Open MarcoGorelli opened 3 weeks ago
I'll implement Q9 and Q10
@MarcoGorelli I noticed that Narwhals doesn't yet have 'contains' in the ExprStringNamespace, which is used in query 9.
ah, thanks @ugohuche ! looks like we've found the next issue :) would you like to work on implementing str.contains
? If you look at str.ends_with
, I think it might be kind of similar, feel free to ask if you get stuck
once that's done, we can get back to this
Yeah, I'd love to give it a try
Just for context: the idea of implementing these queries is both for performance benchmarking and features availability. Meaning that if we are able to run all (most) of them, then that is a proxy for a large enough feature set we support. Is this the case @MarcoGorelli ?
yes, exactly!
I'll take Q11
edit: Narwhals doesn't have:
how="cross"
for DataFrame.join()
round
There is a user warning :
UserWarning: Found complex group-by expression, which can't be expressed efficiently with the pandas API. If you can, please rewrite your query such that group-by aggregations are simple (e.g. mean, std, min, max, ...).
return agg_pandas(
I haven't tried to rewrite the query. I'm just reporting my findings up to now. π
@MarcoGorelli @FBruzzesi
thanks for reporting these! I think we can live with the userwarning for now and not worry about it, as long as it executes
fancy opening a separate issue about how='cross'
and round? they definitely seem generically useful enough that we should implement them
Findings from Q21:
DataFrame.join
doesn't have on
keyword (I believe by design), I replaced it with left_on=key, right_on=key
. Annoying but doable πExpr
does not support .len()
(opened a feature request already #322): while nw.len()
can work in some situations, there is a broad spectrum which does not cover.Findings from Q20
.agg((nw.col("l_quantity").sum() * 0.5).alias("sum_quantity"))
. Therefore the apply step is fired (which takes long long time - total query time 15+ mins). Breaking it down in two steps:
.agg((nw.col("l_quantity").sum()).alias("sum_quantity"))
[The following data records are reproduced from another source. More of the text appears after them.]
(** * GenNews-RSSv: the feed monitor of [app.py]

    A shallow embedding of the polling pipeline of [app.py]: the feed list
    refresh ([GoogleSheetReader.get_rss_feeds]), the change detector
    ([RSSMonitor._check_rss], [RSSMonitor._parse_telegram_channel]), the
    batch flush ([RSSMonitor._process_pending_entries]), the single-entry
    classifier ([RSSMonitor.categorize_with_chatgpt]), the notifier
    ([send_telegram_message]) and one turn of [RSSMonitor._monitor_loop].

    Python statements become computations in a state-and-exception monad
    over the monitor object and a trace of the external calls made.  What
    the outside world answers (HTTP responses, parsed feeds, classifier
    replies, clock readings, delivery outcomes) is an argument of each
    computation. *)

From Stdlib Require Import ZArith String Ascii List Bool Lia.
From stdpp Require Import base option list strings pretty gmap.

Local Open Scope string_scope.
Local Open Scope list_scope.
Local Open Scope Z_scope.

(** ** Python values used by the program *)

Module Py.

(** The exception classes the program can meet.  All of them derive from
    [Exception]; [RequestException] stands for the whole
    [requests.exceptions.RequestException] family ([HTTPError],
    [ConnectionError], [Timeout], ...). *)
Inductive exn : Type :=
| RequestException (detail : string)
| AttributeError (obj attr : string)
| KeyError (key : string)
| TypeError (detail : string)
| ValueError (detail : string)
| JSONDecodeError
| OtherException (detail : string).

(** [str(e)] as the log lines interpolate it. *)
Definition str (e : exn) : string :=
  match e with
  | RequestException d => d
  | AttributeError o a => "'" +:+ o +:+ "' object has no attribute '" +:+ a +:+ "'"
  | KeyError k => "'" +:+ k +:+ "'"
  | TypeError d => d
  | ValueError d => d
  | JSONDecodeError => "Expecting value"
  | OtherException d => d
  end.

(** [isinstance(e, requests.exceptions.RequestException)] *)
Definition is_RequestException (e : exn) : bool :=
  match e with RequestException _ => true | _ => false end.

#[local] Set Warnings "-register-all".

(** What [json.loads] returns.  A JSON object is kept as the list of its
    keys and values in insertion order, the order a [dict] iterates in.
    Numbers are integers: the program only tests a number for being zero. *)
Inductive json : Type :=
| JNull
| JBool (b : bool)
| JNum (n : Z)
| JStr (s : string)
| JArr (items : list json)
| JObj (members : list (string * json)).

(** Truth value of a decoded JSON value ([if category ...]). *)
Definition truthy (v : json) : bool :=
  match v with
  | JNull => false
  | JBool b => b
  | JNum n => negb (Z.eqb n 0)
  | JStr s => negb (String.eqb s "")
  | JArr items => match items with [] => false | _ => true end
  | JObj members => match members with [] => false | _ => true end
  end.

(** [v == s] for a string literal [s]: only a string can equal it. *)
Definition eq_str (v : json) (s : string) : bool :=
  match v with JStr t => String.eqb t s | _ => false end.

(** The characters of a string, each as a one-character string. *)
Fixpoint chars (s : string) : list string :=
  match s with
  | EmptyString => []
  | String c rest => String c EmptyString :: chars rest
  end.

(** [iter(v)]: lists yield their items, strings their characters, dicts
    their keys; [None], booleans and numbers are not iterable. *)
Definition iter (v : json) : option (list json) :=
  match v with
  | JArr items => Some items
  | JStr s => Some (JStr <$> chars s)
  | JObj members => Some ((λ kv, JStr kv.1) <$> members)
  | JNull | JBool _ | JNum _ => None
  end.

(** [zip(xs, ys)] stops at the shorter argument. *)
Fixpoint zip {A B} (xs : list A) (ys : list B) : list (A * B) :=
  match xs, ys with
  | x :: xs', y :: ys' => (x, y) :: zip xs' ys'
  | _, _ => []
  end.

(** [s.lower()] on the ASCII letters. *)
Definition lower_ascii (c : ascii) : ascii :=
  let n := nat_of_ascii c in
  if (Nat.leb 65 n && Nat.leb n 90)%bool then ascii_of_nat (n + 32) else c.

Fixpoint lower (s : string) : string :=
  match s with
  | EmptyString => EmptyString
  | String c rest => String (lower_ascii c) (lower rest)
  end.

(** [needle in hay] for strings. *)
Fixpoint contains (needle hay : string) : bool :=
  String.prefix needle hay ||
  match hay with
  | EmptyString => false
  | String _ rest => contains needle rest
  end.

(** [s[:n]] *)
Definition take_str (n : nat) (s : string) : string := String.substring 0 n s.

(** [a or b] on strings: the first operand unless it is empty. *)
Definition or_str (a b : string) : string :=
  if String.eqb a "" then b else a.

End Py.

(** ** The monitor object, the trace and the monad *)

(** An entry of [self.pending_entries]: the dict built at lines 188-193
    and 301-307.  [is_telegram] is [true] when the key is present. *)
Record PendingEntry : Type := {
  title : string;
  content : string;
  link : string;
  feed_url : string;
  is_telegram : bool
}.

(** The fields [RSSMonitor.__init__] assigns (lines 88-99), without the
    thread handle and the sheet reader.  Clock readings ([time.time()])
    are integers. *)
Record RSSMonitor : Type := {
  check_interval : Z;
  sheet_refresh_interval : Z;
  last_entries : gmap string string;
  is_running : bool;
  feeds : list string;
  last_sheet_check : Z;
  pending_entries : list PendingEntry;
  max_batch_size : Z;
  batch_timeout : Z;
  last_batch_time : Z
}.

(** Lines 23-25. *)
Definition RSS_CHECK_INTERVAL : Z := 600.
Definition SHEET_REFRESH_INTERVAL : Z := 600.
Definition RSS_REQUEST_DELAY : Z := 1.

(** Lines 44-47. *)
Definition CATEGORIES : list string :=
  ["License"; "Sanction"; "AML/CFT"; "Regulatory";
   "Benchmark Exchange License Update"; "Legal structure"].

(** [RSSMonitor.__init__] (lines 87-99), [now] being [time.time()]. *)
Definition __init__ (interval now : Z) : RSSMonitor := {|
  check_interval := interval;
  sheet_refresh_interval := SHEET_REFRESH_INTERVAL;
  last_entries := ∅;
  is_running := false;
  feeds := [];
  last_sheet_check := 0;
  pending_entries := [];
  max_batch_size := 5;
  batch_timeout := 60;
  last_batch_time := now
|}.

(** The text of lines 235-241 with the four values it interpolates. *)
Record Message : Type := {
  msg_category : Py.json;
  msg_title : string;
  msg_link : string;
  msg_published : Z
}.

(** One item of [entries_text] (line 212): its number, the title and the
    first 500 characters of the content. *)
Record PromptItem : Type := {
  item_number : nat;
  item_title : string;
  item_content : string
}.

Inductive level : Type := WARNING | ERROR.

(** What the program does to the outside world, in order.  Of the log
    records the trace keeps those at WARNING and ERROR; the INFO and DEBUG
    records take no part in the control flow. *)
Inductive event : Type :=
| Log (lvl : level) (text : string)
| HttpGet (url : string)
| FeedParse (url : string)
| SheetGet
| ChatCompletion (model : string) (items : list PromptItem)
| SingleCompletion (model : string) (item_title item_content : string)
| SendMessage (chat_id : Z) (message : Message) (delivered : bool)
| Sleep (seconds : Z).

Record machine : Type := {
  self : RSSMonitor;
  trace : list event
}.

(** A statement: it runs on the machine and either returns a value or
    raises.  Assignments made before a [raise] stay made. *)
Definition M (A : Type) : Type := machine → (Py.exn + A) * machine.

#[global] Instance M_ret : MRet M := λ A x m, (inr x, m).
#[global] Instance M_bind : MBind M := λ A B f c m,
  match c m with
  | (inl e, m') => (inl e, m')
  | (inr x, m') => f x m'
  end.

Definition raise {A} (e : Py.exn) : M A := λ m, (inl e, m).

(** [try: body except Exception as e: handler e] *)
Definition try_except {A} (body : M A) (handler : Py.exn → M A) : M A := λ m,
  match body m with
  | (inl e, m') => handler e m'
  | (inr x, m') => (inr x, m')
  end.

(** [try: body finally: cleanup].  The exception of [body], if any, is
    raised again after [cleanup]; an exception of [cleanup] replaces it. *)
Definition try_finally {A} (body : M A) (cleanup : M unit) : M A := λ m,
  match body m with
  | (r, m') =>
      match cleanup m' with
      | (inl e, m'') => (inl e, m'')
      | (inr _, m'') => (r, m'')
      end
  end.

Definition get_self : M RSSMonitor := λ m, (inr (self m), m).
Definition modify_self (f : RSSMonitor → RSSMonitor) : M unit := λ m,
  (inr tt, {| self := f (self m); trace := trace m |}).
Definition emit (e : event) : M unit := λ m,
  (inr tt, {| self := self m; trace := trace m ++ [e] |}).

Definition logger_error (text : string) : M unit := emit (Log ERROR text).
Definition logger_warning (text : string) : M unit := emit (Log WARNING text).
Definition time_sleep (seconds : Z) : M unit := emit (Sleep seconds).

(** [for x in xs: body x] *)
Fixpoint for_each {A} (xs : list A) (body : A → M unit) : M unit :=
  match xs with
  | [] => mret tt
  | x :: rest => body x;; for_each rest body
  end.

(** Field assignments. *)
Definition set_last_entries (v : gmap string string) (s : RSSMonitor) : RSSMonitor :=
  {| check_interval := check_interval s;
     sheet_refresh_interval := sheet_refresh_interval s;
     last_entries := v; is_running := is_running s; feeds := feeds s;
     last_sheet_check := last_sheet_check s;
     pending_entries := pending_entries s;
     max_batch_size := max_batch_size s; batch_timeout := batch_timeout s;
     last_batch_time := last_batch_time s |}.

Definition set_pending_entries (v : list PendingEntry) (s : RSSMonitor) : RSSMonitor :=
  {| check_interval := check_interval s;
     sheet_refresh_interval := sheet_refresh_interval s;
     last_entries := last_entries s; is_running := is_running s;
     feeds := feeds s; last_sheet_check := last_sheet_check s;
     pending_entries := v;
     max_batch_size := max_batch_size s; batch_timeout := batch_timeout s;
     last_batch_time := last_batch_time s |}.

Definition set_last_batch_time (v : Z) (s : RSSMonitor) : RSSMonitor :=
  {| check_interval := check_interval s;
     sheet_refresh_interval := sheet_refresh_interval s;
     last_entries := last_entries s; is_running := is_running s;
     feeds := feeds s; last_sheet_check := last_sheet_check s;
     pending_entries := pending_entries s;
     max_batch_size := max_batch_size s; batch_timeout := batch_timeout s;
     last_batch_time := v |}.

Definition set_feeds (v : list string) (s : RSSMonitor) : RSSMonitor :=
  {| check_interval := check_interval s;
     sheet_refresh_interval := sheet_refresh_interval s;
     last_entries := last_entries s; is_running := is_running s;
     feeds := v; last_sheet_check := last_sheet_check s;
     pending_entries := pending_entries s;
     max_batch_size := max_batch_size s; batch_timeout := batch_timeout s;
     last_batch_time := last_batch_time s |}.

Definition set_last_sheet_check (v : Z) (s : RSSMonitor) : RSSMonitor :=
  {| check_interval := check_interval s;
     sheet_refresh_interval := sheet_refresh_interval s;
     last_entries := last_entries s; is_running := is_running s;
     feeds := feeds s; last_sheet_check := v;
     pending_entries := pending_entries s;
     max_batch_size := max_batch_size s; batch_timeout := batch_timeout s;
     last_batch_time := last_batch_time s |}.

(** ** Attribute lookup on the monitor *)

(** The names bound on an [RSSMonitor] instance: the methods of the class
    body (lines 87-310) and the fields [__init__] assigns.  The class has
    no base class and no [__getattr__]. *)
Definition RSSMonitor_attributes : list string :=
  ["__init__"; "start_monitoring"; "stop_monitoring"; "_monitor_loop";
   "_check_rss"; "_process_pending_entries"; "categorize_with_chatgpt";
   "_parse_telegram_channel";
   "check_interval"; "sheet_refresh_interval"; "last_entries"; "is_running";
   "monitor_thread"; "sheet_reader"; "feeds"; "last_sheet_check";
   "pending_entries"; "max_batch_size"; "batch_timeout"; "last_batch_time"].

(** [self.<name>]: the lookup that precedes a call through [self].  A name
    that is not bound raises before any argument is passed. *)
Definition getattr_self (name : string) : M unit :=
  if bool_decide (name ∈ RSSMonitor_attributes) then mret tt
  else raise (Py.AttributeError "RSSMonitor" name).

(** ** The notifier: [load_chat_ids] and [send_telegram_message] *)

(** What the notifier meets: the chat-id file ([None] when it does not
    exist; a line is [None] when [int] rejects it) and, for the [i]-th call
    of [bot.send_message], whether it returns ([true]) or raises. *)
Record chat_obs : Type := {
  chat_file : option (list (option Z));
  bot_send : nat → Z → bool
}.

Fixpoint parse_lines (lines : list (option Z)) : M (list Z) :=
  match lines with
  | [] => mret []
  | Some n :: rest => ns ← parse_lines rest; mret (n :: ns)
  | None :: _ => raise (Py.ValueError "invalid literal for int() with base 10")
  end.
(** A client looking the members up itself, one [await] after the other:
    [for (const id of ids) contacts.push(await w.getContact(id._serialized))] *)
Fixpoint getContacts_in_turn (ids : list Id) : Async (list Contact) :=
  match ids with
  | [] => Whatsapp.ret []
  | memberId :: rest =>
      Whatsapp.bind (Whatsapp.getContact wapi (_serialized memberId))
        (fun contact =>
           Whatsapp.bind (getContacts_in_turn rest)
             (fun contacts => Whatsapp.ret (contact :: contacts)))
  end.

(** How the loader behind a callback-style method uses its callback, from
    the state [w] of the page: the number of invocations it makes before it
    returns or throws, the failure it throws, the number of invocations made
    later.  The other methods take no callback. *)
Definition callback_use (call : MethodCall) (w : World)
    : option (nat * option Failure * nat) :=
  let count {A : Type} (run : Promise.CallbackRun A) :=
    Some (length (Promise.fired_during run), Promise.raised run,
          length (Promise.fired_after run)) in
  match call with
  | Whatsapp.M_getProfilePicFromId id =>
      count (WAPI.stub_getProfilePicFromId wapi id w).1
  | Whatsapp.M_loadEarlierMessagesInChat chatId =>
      count (WAPI.stub_loadEarlierMessages wapi chatId w).1
  | Whatsapp.M_loadAllEarlierMessagesInChat chatId =>
      count (WAPI.stub_loadAllEarlierMessages wapi chatId w).1
  | _ => None
  end.

End Dispatch.

(** The failure of the first lookup to complete among those that fail,
    [order] listing the lookups in the order of their completion. *)
Fixpoint first_thrown {A : Type} (order : list nat)
    (outcomes : list (Outcome A)) : option Failure :=
  match order with
  | [] => None
  | index :: rest =>
      match outcomes !! index with
      | Some (Thrown e) => Some e
      | _ => first_thrown rest outcomes
      end
  end.

(** Each lookup completes at most once; some may never complete. *)
Definition at_most_once (order : list nat) (k : nat) : Prop :=
  NoDup order ∧ ∀ index, index ∈ order → index < k.

(** A loader that neither invokes its callback nor throws. *)
Definition silent {A : Type} (run : Promise.CallbackRun A) : Prop :=
  Promise.fired_during run = []
  ∧ Promise.raised run = None
  ∧ Promise.fired_after run = [].

(** ** Stub pages with chosen behaviours *)

Module Scenario.
Local Open Scope string_scope.

(** The stub page with other answers to the member query, to the contact
    lookups, and other uses of the callbacks. *)
Definition page
    (members : string → Outcome (list Id))
    (contact : string → Outcome string)
    (loader : Promise.CallbackRun unit)
    (picture : Promise.CallbackRun string)
    : WAPI.Stub nat string string string unit string :=
  {| WAPI.stub_sendMessage := WAPI.stub_sendMessage Demo.wapi;
     WAPI.stub_ReplyMessage := WAPI.stub_ReplyMessage Demo.wapi;
     WAPI.stub_sendSeen := WAPI.stub_sendSeen Demo.wapi;
     WAPI.stub_getAllContacts := WAPI.stub_getAllContacts Demo.wapi;
     WAPI.stub_getAllChats := WAPI.stub_getAllChats Demo.wapi;
     WAPI.stub_getAllChatsWithNewMsg :=
       WAPI.stub_getAllChatsWithNewMsg Demo.wapi;
     WAPI.stub_getAllGroups := WAPI.stub_getAllGroups Demo.wapi;
     WAPI.stub_getMessageById := fun m w => (Returned ("message " +:+ m), w);
     WAPI.stub_getGroupParticipantIDs := fun g w => (members g, w);
     WAPI.stub_getContact := fun c w => (contact c, S w);
     WAPI.stub_sendContact := WAPI.stub_sendContact Demo.wapi;
     WAPI.stub_loadAllEarlierMessages := fun _ w => (loader, w);
     WAPI.stub_loadEarlierMessages := fun _ w => (loader, w);
     WAPI.stub_areAllMessagesLoaded :=
       WAPI.stub_areAllMessagesLoaded Demo.wapi;
     WAPI.stub_getAllMessagesInChat :=
       WAPI.stub_getAllMessagesInChat Demo.wapi;
     WAPI.stub_getGroupMetadata := fun g w => (Returned ("group " +:+ g), w);
     WAPI.stub_getProfilePicFromId := fun _ w => (picture, w) |}.

Definition trio : list Id :=
  [{| _serialized := "a" |}; {| _serialized := "b" |};
   {| _serialized := "c" |}].

(** Contacts ["a"] and ["c"] are unknown, each in its own way. *)
Definition two_unknown (contactId : string) : Outcome string :=
  if String.eqb contactId "a" then Thrown "a is unknown"
  else if String.eqb contactId "c" then Thrown "c is unknown"
  else Returned ("contact " +:+ contactId).
(** * Access-control bridge of the HealthLake / Cognito stack

    A shallow embedding of the two Lambda functions that carry decision
    logic, and of the stack that deploys them:

    - the API Gateway authorizer ([Authorizer], source file part_000),
    - the SMART-on-FHIR identity-provider Lambda ([Bridge], part_001), and
    - the CDK stacks and the deployment script ([Cdk], part_002 and
      bin/healthlake-cdk.ts).

    JavaScript values are modelled as the code uses them: a field that may
    be [undefined] is an [option string], strings are [string], whole-number
    timestamps are [Z].  Effects (console output and calls to Cognito or the
    JWKS endpoint) are recorded in a trace that is threaded through every
    function, and exceptions are explicit.  Library functions that are not
    part of the repository ([URL], [URLSearchParams], [jsonwebtoken],
    the AWS SDK) are fields of a host record; a sample host is defined for
    the closed examples. *)

From Stdlib Require Import String Ascii List ZArith Bool Lia.
Import ListNotations.
Open Scope string_scope.

(** ** JavaScript strings and truthiness *)

(** [String(x)] for a value that is a string or [undefined]; this is what a
    template literal and a property key do with it. *)
Definition to_str (x : option string) : string :=
  match x with
  | Some s => s
  | None => "undefined"
  end.

(** Truthiness of a value that is a string or [undefined]. *)
Definition truthy (x : option string) : bool :=
  match x with
  | Some EmptyString => false
  | Some _ => true
  | None => false
  end.

(** [a || b] on such values. *)
Definition or_else (a b : option string) : option string :=
  if truthy a then a else b.

(** [x === 'lit'] where [x] may be [undefined]. *)
Definition strict_eq (x : option string) (lit : string) : bool :=
  match x with
  | Some s => String.eqb s lit
  | None => false
  end.

(** [hay.includes(needle)]. *)
Fixpoint includes (needle hay : string) : bool :=
  prefix needle hay ||
  match hay with
  | EmptyString => false
  | String _ rest => includes needle rest
  end.

(** [s.split(c)] for a one-character separator: never the empty array. *)
Fixpoint split (c : ascii) (s : string) : list string :=
  match s with
  | EmptyString => [EmptyString]
  | String a rest =>
      if Ascii.eqb a c then EmptyString :: split c rest
      else match split c rest with
           | piece :: pieces => String a piece :: pieces
           | [] => [String a EmptyString]
           end
  end.

(** [arr.pop()] as used for its value: the last element, [undefined] on the
    empty array. *)
Fixpoint pop (l : list string) : option string :=
  match l with
  | [] => None
  | [x] => Some x
  | _ :: rest => pop rest
  end.

(** [arr[i]]. *)
Definition at_index (l : list string) (i : nat) : option string := nth_error l i.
.with_columns(sum_quantity = nw.col("sum_quantity") * 0.5)
brings the total time down to ~3-4.5 secs. Maybe we can add examples of how rewrite your query such that group-by aggregations are simple (e.g. mean, std, min, max, ...).
can be done. Also, related to #299.
date
instead of datetime
object, pandas backend ends up with an error when filtering on a datetime column. Polars has no issuesMaybe we can add examples of how rewrite your query such that group-by aggregations are simple (e.g. mean, std, min, max, ...). can be done
yeah, great idea!
If using date instead of datetime object, pandas backend ends up with an error when filtering on a datetime column. Polars has no issues
does this also happen for pyarrow-backed pandas?
does this also happen for pyarrow-backed pandas?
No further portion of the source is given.